GENEVA: The two-year Gaza war and economic restrictions have triggered an unprecedented collapse in the Palestinian economy, wiping out decades of growth, a United Nations report said on Tuesday.
“Extensive damage to infrastructure, productive assets and public services has reversed decades of socioeconomic progress in the Occupied Palestinian Territory,” according to the report by the United Nations trade and development agency (UNCTAD).
The Palestinian GDP per capita by the end of last year returned to that of 2003, erasing 22 years of development progress, it added.

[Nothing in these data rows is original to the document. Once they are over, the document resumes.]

Lemma parseLinks_iter_run (msg : string) (acc : string * Z * Z)
    (m : re_match) (w : world) :
  newsArticle.parseLinks_iter MM msg acc m w
  = (Return (assemble msg acc [m] [(pop (raw_html_of w)).1]),
     newsArticle.mutate MM
       (newsArticle.set_raw_html MM (pop (raw_html_of w)).2) w).
Proof. by destruct acc as [[parsed counter] last_pos]. Qed.

Lemma assemble_cons (msg : string) (acc : string * Z * Z) (m : re_match)
    (ms : list re_match) (url : string) (urls : list string) :
  assemble msg acc (m :: ms) (url :: urls)
  = assemble msg (assemble msg acc [m] [url]) ms urls.
Proof. by destruct acc as [[parsed counter] last_pos]. Qed.

Lemma assemble_take (msg : string) (ms : list re_match) :
  ∀ (urls : list string) (acc : string * Z * Z),
    assemble msg acc ms (take (length ms) urls) = assemble msg acc ms urls.
Proof.
  induction ms as [|m ms IH]; intros [|url urls] acc; try done.
  cbn [length take firstn].
  rewrite (assemble_cons msg acc m ms url), (assemble_cons msg acc m ms url).
  apply IH.
Qed.

(** The loop never raises: it returns what [assemble] builds from the
    links its turns cut out of the HTML. *)
Lemma parseLinks_loop_run (msg : string) (ms : list re_match) :
  ∀ (acc : string * Z * Z) (w : world), ∃ w',
    newsArticle.parseLinks_loop MM msg acc ms w
    = (Return (assemble msg acc ms (pops (length ms) (raw_html_of w))), w').
Proof.
  induction ms as [|m ms IH]; intros acc w.
  - exists w. by destruct acc as [[? ?] ?].
  - cbn [newsArticle.parseLinks_loop]. unfold newsArticle.bind.
    rewrite parseLinks_iter_run.
    edestruct IH as [w' Hw']. rewrite Hw'. exists w'.
    cbn [length pops]. by rewrite (assemble_cons msg acc m ms).
Qed.

Lemma parseLinks_run (msg : string) (w : world) :
  ∃ w', parseLinks msg w
        = (Return (finish msg
                     (assemble msg ("", 1, 0) (finditer msg)
                        (pops (length (finditer msg)) (raw_html_of w)))),
           w').
Proof.
  unfold newsArticle.parseLinks, newsArticle.bind.
  destruct (parseLinks_loop_run msg (finditer msg) ("", 1, 0) w) as [w' ->].
  exists w'. by destruct (assemble _ _ _ _) as [[? ?] ?].
Qed.

(** C7.  With at least as many image sources in the HTML as placeholders
    in the markdown, [parseLinks] returns the markdown with the i-th
    placeholder rewritten to its display name (the alt text, or Link i
    when that is empty) and the i-th image source, the text between and
    after the placeholders kept as it is. *)
Theorem parseLinks_correlates (msg : string) (w : world) :
  (length (finditer msg) ≤ length (image_sources (raw_html_of w)))%nat →
  ∃ out, correlate msg (image_sources (raw_html_of w)) = Some out
         ∧ (parseLinks msg w).1 = Return out.
Proof.
  intros Hlen. destruct (parseLinks_run msg w) as [w' ->].
  eexists. split; [|reflexivity].
  rewrite pops_take, assemble_take by done.
  by rewrite finish_correlate.
Qed.

(** C1 as the code has it.  [parseLinks] raises nothing, also when the
    HTML holds fewer image sources than the markdown holds placeholders:
    it returns the markdown with every placeholder rewritten and no text
    dropped, each placeholder taking the next image source while the
    queue lasts and, after that, whatever the search cuts out of the HTML
    that is left. *)
Theorem parseLinks_never_raises (msg : string) (w : world) :
  ∃ urls out,
    (parseLinks msg w).1 = Return out
    ∧ correlate msg urls = Some out
    ∧ length urls = length (finditer msg)
    ∧ ∀ i url, image_sources (raw_html_of w) !! i = Some url →
               (i < length (finditer msg))%nat →
               urls !! i = Some url.
Proof.
  destruct (parseLinks_run msg w) as [w' ->].
  exists (pops (length (finditer msg)) (raw_html_of w)). eexists.
  split; [reflexivity|]. split; [|split].
  - apply finish_correlate. by rewrite length_pops.
  - apply length_pops.
  - intros i url Hi Hlt. by apply pops_lookup.
Qed.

The resulting economic crisis is among the ten worst globally since 1960, the report said.
The scale of the damage in Gaza after the two-year war between Israel and Hamas means the enclave will be reliant on extensive international support and recovery could still take decades, the report said.
The West Bank is also suffering its most severe downturn on record, driven by movement and access restrictions and the loss of opportunities across all sectors of the economy, the UN report said.

Gaza ‘survival’ at stake

The UN report also said that rebuilding the Gaza Strip will cost more than $70 billion and could take several decades. 
“The military operations have significantly undermined every pillar of survival,” from food to shelter to health care, “and plunged Gaza into a human-made abyss,” it said.
“The sustained, systematic destruction casts significant doubt on the ability of Gaza to reconstitute itself as a liveable space and society.”
The scale of destruction wrought on the territory has “unleashed cascading crises, economic, humanitarian, environmental and social, propelling (it) from de-development to utter ruin,” UNCTAD’s report said.
Even “in an optimistic scenario of double-digit growth rates facilitated by a significant level of foreign aid, it will take several decades for Gaza to return to pre-October 2023 welfare levels,” it said.
UNCTAD called for a “comprehensive recovery plan,” combining “coordinated international assistance, restoration of fiscal transfers, and measures to ease constraints on trade, movement and investment.”
With Gaza’s entire population facing “extreme, multidimensional impoverishment,” the UN agency is also calling for the introduction of a universal emergency basic income, providing everyone there a renewable and unconditional monthly transfer of cash.
The report showed that Gaza’s economy contracted by 87 percent over the course of 2023-2024, leaving its gross domestic product per capita at just $161 — among the lowest globally.
While the situation was not as bad in the West Bank, the report found that “violence, accelerated settlement expansion and restrictions on worker mobility have decimated the economy” there as well, “resulting in the worst economic decline since UNCTAD began to maintain records in 1972.”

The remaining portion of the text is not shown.